Dataset records:
================================

(** * rs-benchmark: a shallow embedding of [rs-benchmark.py]

    The program is a command-line benchmark that loads synthetic rows into a
    temporary warehouse table with three strategies (bulk, copy, classic).
    Everything it does is an effect on its surroundings, so the embedding is
    a state-and-exception monad over a [world]: the warehouse, the files
    written, the statements handed to the cursor, the console, and the read
    positions of the two oracles the program consults (the pseudo-random
    generator and the clock). *)

From Stdlib Require Import ZArith NArith QArith Qround List String Ascii Bool Lia Lqa.
From Stdlib Require Import Floats.
Import ListNotations.

Set Implicit Arguments.
Set Warnings "-register-all".

Open Scope string_scope.
Open Scope list_scope.
Open Scope Z_scope.

(** ** Python values *)

(** The values that travel through [_execute] as [data].  A float produced by
    [random()] is the dyadic rational [num / 2^53]; a [datetime] is the clock
    reading it was taken at. *)
Inductive pyval : Type :=
| VNone
| VInt (z : Z)
| VFloat (num : N)
| VDatetime (t : Q)
| VStr (s : string)
| VTuple (items : list pyval).

(** Python truthiness, as used by [if data:]. *)
Definition truthy (v : pyval) : bool :=
  match v with
  | VNone => false
  | VInt z => negb (z =? 0)
  | VFloat n => negb (n =? 0)%N
  | VDatetime _ => true
  | VStr s => negb (String.eqb s "")
  | VTuple [] => false
  | VTuple (_ :: _) => true
  end.

(** Truthiness of an optional command-line string ([None] and [""] are
    both false). *)
Definition truthy_opt (o : option string) : bool :=
  match o with
  | None => false
  | Some s => negb (String.eqb s "")
  end.

(** Exceptions deriving from [Exception].  [SystemExit] is not one of them and
    is a separate outcome below. *)
Inductive exn : Type :=
| AttributeError (msg : string)
| TypeError (msg : string)
| IndexError (msg : string)
| ValueError (msg : string)
| OperationalError (msg : string)
| ProgrammingError (msg : string).

(** ** SQL as the cursor receives it *)

Inductive coltype : Type :=
| TBigintIdentity (seed step : Z)
| TInteger
| TSmallint
| TDecimal (precision scale : nat)
| TTimestamp
| TVarchar (n : nat).

Record column : Type := Column { col_name : string; col_type : coltype }.
(** * guild.model and guild.flag_util: a shallow embedding

    Model resolution registry of Guild AI ([guild/model.py]) and the flag
    value codec ([guild/flag_util.py]).

    Python [str] values are sequences of Unicode code points and [bytes]
    values are sequences of octets; both are lists of integers here.
    Exceptions are values of [result]; logging, file-system reads and
    attribute assignment go through an explicit state. *)

From Stdlib Require Import ZArith Lia List Ascii String Bool.
From stdpp Require Import base option list strings gmap sorting.
Import ListNotations.

Local Open Scope Z_scope.
Set Warnings "-register-all".

(** ** Python values: text, bytes, exceptions *)

(** A [str]: its code points. *)
Definition str := list Z.
(** A [bytes] object: its octets. *)
Definition bytes := list Z.

(** An ASCII literal of the source as a [str]. *)
Definition py (s : string) : str :=
  map (fun a => Z.of_N (N_of_ascii a)) (list_ascii_of_string s).

Inductive exn : Type :=
| ValueError (msg : str)
| BinasciiError
| UnicodeEncodeError
| UnicodeDecodeError
| IOError
| IndexError
| AttributeError
| LookupError (msg : str)
| YAMLError
| TypeError (msg : str)
| OtherError (msg : str).

Inductive result (A : Type) : Type :=
| Ok (a : A)
| Raise (e : exn).
Arguments Ok {A} a.
Arguments Raise {A} e.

================================

From the records above, return each line that includes "Open".

Open Scope string_scope.
Open Scope list_scope.
Open Scope Z_scope.
Local Open Scope Z_scope.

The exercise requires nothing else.